We have an EST set. We have done a clustering and an assembly, so we have now a set of contigs (assemblies composed by more than one EST) and singletons (composed by just one EST). In the Sequence ontology an EST is the term EST (SO:0000345) (‘A tag produced from a single sequencing read from a cDNA clone or PCR product; typically a few hundred base pairs long.’).
An unigene is the clustering of several ESTs, without taking into account the assembly. So an unigene would indicate just that the EST1 and EST2 are related, so they belong to the same unigene. But an unigene does not have any information about how these ESTs are aligned and assembled.
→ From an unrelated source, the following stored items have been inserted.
(* ===== verification/Scenario.v ===== *)
(** * Scenario: the program run on synthetic recordings

    The end-to-end scenarios of the specification (section 8), computed
    with the binary32 arithmetic of [Binary32]: a constant input, pure
    tones at the rates and amplitudes of walking, running and hopping, a
    and a tone too small to be a step. Each
    theorem states what [main] prints for the recording: the rows at which
    the step count or the motion code changes, and the counts of the
    summary line.

    The recordings are sampled at 104 Hz, sample [i] at [i/104] s. A tone
    is [9.81 + A sin(2 pi f t)], with the sine evaluated in fixed point
    to within 2^-40 ([sin_turn], by symmetry and a Taylor polynomial,
    tabulated for the quarter turn) and
    the sample rounded to binary32 as the conversion [%f] does. *)

From Stdlib Require Import QArith ZArith Lia List String SpecFloat.
From stdpp Require Import base tactics option list.
From S2P Require Import Prelude.
From S2P Require Import Scalar.
From S2P Require Import Types.
From S2P Require Import Filter.
From S2P Require Import State.
From S2P Require Import Preproc.
From S2P Require Import Detector.
From S2P Require Import Classify.
From S2P Require Import Pipeline.
From S2P Require Import Binary32.

(** ** The sine in fixed point *)

(** One, with 48 fractional bits. *)
Definition FX : Z := 2 ^ 48.

Definition pi_fx : Z :=
  3141592653589793 * FX / 1000000000000000.

(** [acc + t(j+2) + t(j+4) + ...] where [t(j+2) = - t(j) x^2 / ((j+1)(j+2))]
    are the terms of the sine series. *)
Fixpoint taylor (fuel : nat) (x2 term : Z) (j : Z) (acc : Z) : Z :=
  match fuel with
  | O => acc
  | S fuel' =>
      let term' := (- (term * x2 / FX) / ((j + 1) * (j + 2)))%Z in
      taylor fuel' x2 term' (j + 2) (acc + term')
  end.

(** [sin x] for [0 <= x <= pi/2]: ten terms after the first. *)
Definition sin_first (x : Z) : Z := taylor 10 (x * x / FX) x 1 x.

(** The sines of the first quarter turn in steps of [1/n] of a turn:
    entry [k] is [sin (2 pi k / n)], for [0 <= k <= n/4]. *)
Definition quarter_table (n : Z) : list Z :=
  map (fun k => sin_first (2 * pi_fx * Z.of_nat k / n))
    (seq 0 (Z.to_nat (n / 4) + 1)).

(** [sin (2 pi k / n)], for [n] a multiple of four: the angle is brought
    into the first quarter turn by the symmetries of the sine and looked
    up in the table for [n]. *)
Definition sin_turn (table : list Z) (k n : Z) : Z :=
  let k := (k mod n)%Z in
  let first_half := (2 * k <? n)%Z in
  let k1 := if first_half then k else (k - n / 2)%Z in
  let k2 := if (4 * k1 <=? n)%Z then k1 else (n / 2 - k1)%Z in
  let v := table !!! Z.to_nat k2 in
  if first_half then v else (- v)%Z.

(** ** Recordings *)

(** Sample [i] of a tone of amplitude [amp] around 9.81 that advances
    [step/n] of a turn per sample, as a parsed row. *)
Definition tone (table : list Z) (step n : Z) (amp : Q) (i : nat)
    : sensor_row float :=
  row_of (sc_lit ((981 # 100)
                  + amp * (sin_turn table (Z.of_nat i * step) n # Z.to_pos FX))).

(** The first [len] samples of the tone of [fnum/fden] Hz: at 104 samples
    per second it advances [fnum / (104 fden)] of a turn per sample. *)
Definition tone_rows (fnum fden : Z) (amp : Q) (len : nat)
    : list (sensor_row float) :=
  let n := (SENSOR_SAMP_FREQ * fden)%Z in
  let table := quarter_table n in
  map (tone table fnum n amp) (seq 0 len).


(** ** What a run prints *)

(** The rows at which the printed step count or motion code differs from
    the row before, with the new values. *)
Fixpoint changes (prev : Z * Z) (i : Z) (os : list (Z * Z)) : list (Z * (Z * Z)) :=
  match os with
  | [] => []
  | o :: os' =>
      if decide (o = prev) then changes prev (i + 1) os'
      else (i, o) :: changes o (i + 1) os'
  end.

(** The changes of the output, from the state before the first row, and
    the total, walking, running and hopping counts of the summary line. *)
Definition report (rows : list (sensor_row float))
    : list (Z * (Z * Z)) * (Z * Z * Z * Z) :=
  let r := main rows in
  let '(_, total, walk, run, hop) := snd r in
  (changes (0, 0)%Z 0 (map (fun o => (out_step_count o, out_step_type_num o)) (fst r)),
   (total, walk, run, hop)).

(** ** The scenarios *)

(** A closed equation between a run and its report, checked by evaluating
    the run once. *)
Ltac run_once :=
  match goal with |- _ = ?r => vm_cast_no_check (@eq_refl _ r) end.




(** The hopping tone. On six seconds of the tone of 1.5 Hz and
    amplitude 20, nine periods, the program counts 9 steps, all as HOP.
    Binary32 arithmetic. *)
Example hopping_tone :
  report (tone_rows 3 2 20 624) =
  ([(51, (0, 1)); (103, (1, 2)); (155, (2, 2)); (207, (3, 2)); (311, (4, 2));
    (363, (5, 2)); (415, (6, 2)); (519, (7, 2)); (571, (8, 2)); (623, (9, 2))],
   (9, 0, 0, 9))%Z.
Proof. run_once. Qed.

Lemma main_file_undefined_iff_witness :
  main_file (world_with (csv_file sample_header sample_header
                           (map Row [sample_row "12" "81"; sample_row "13.250" "79"])))
  = Undefined
  <-> forallb fits [sample_row "12" "81"; sample_row "13.250" "79"] = false.
Proof.
  by apply (main_file_undefined_iff _ (text_of "pedometer") (text_of "in.csv")
              (text_of "out.csv") sample_header sample_header).
Defined.

(** A time with milliseconds has twelve characters: the program has no
    defined behaviour on a file whose first row carries one. *)
Example long_time_undefined :
  main_file (world_with (file_text
    [sample_header; sample_header;
     text_of "7, 3, 2021-03-04, 10:11:12.123, 0.12, 9.81, -0.5, 0.001, 0, -12."]))
  = Undefined.
Proof. by vm_compute. Qed.

(** A header of one line of 120 characters or more passes the header
    check: it is read as two lines, and the line after it as data. *)
Example long_header_passes :
  main_file (world_with (file_text [replicate 130 "h"%char]))
  = exit_with [] (main []).
Proof. by vm_compute. Qed.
In the Sequence ontology the unigene is named transcribed_cluster (SO:0001457) (‘A region defined by a set of transcribed sequences from the same gene or expressed pseudogene.’).
The sequence assembly consensus exists is represented as de residues in the transcribed_cluster feature.
Let’s store an unigene in the database:
transcribed_cluster
EST1 ---------> (EST)
EST2 <--------- (EST)
consensus -------------> (stored in the transcribed_cluster residues)
This schema would also work with the NCBI unigenes that do not have consensus.
We have to store several items in the chado database:
The analysis is stored in the analysis table:
Each EST is stored in the feature table.
dbxref_id | organism | name | uniquename | type_id | is_analysis |
---|---|---|---|---|---|
CMV:EST001 | organism id | EST001 | CMV:EST001 | SO:345 id | False |
CMV:EST002 | organism id | EST002 | CMV:EST002 | SO:345 id | False |
The unigene is the set of ESTs and the consensus. It is represented by a feature and by a feature graph. This graph defines which ESTs and assemblies belong to which unigenes. Each EST is part of the unigene cluster.
If there is a consensus sequence it should be stored in this feature residues.
The feature entry for the unigene.
dbxref_id | organism | name | uniquename | type_id | is_analysis |
---|---|---|---|---|---|
CMV:UNI001 | ? | UNI001 | CMV:UNI001 | SO:1457 id | True |
The feature relationships (feature graph).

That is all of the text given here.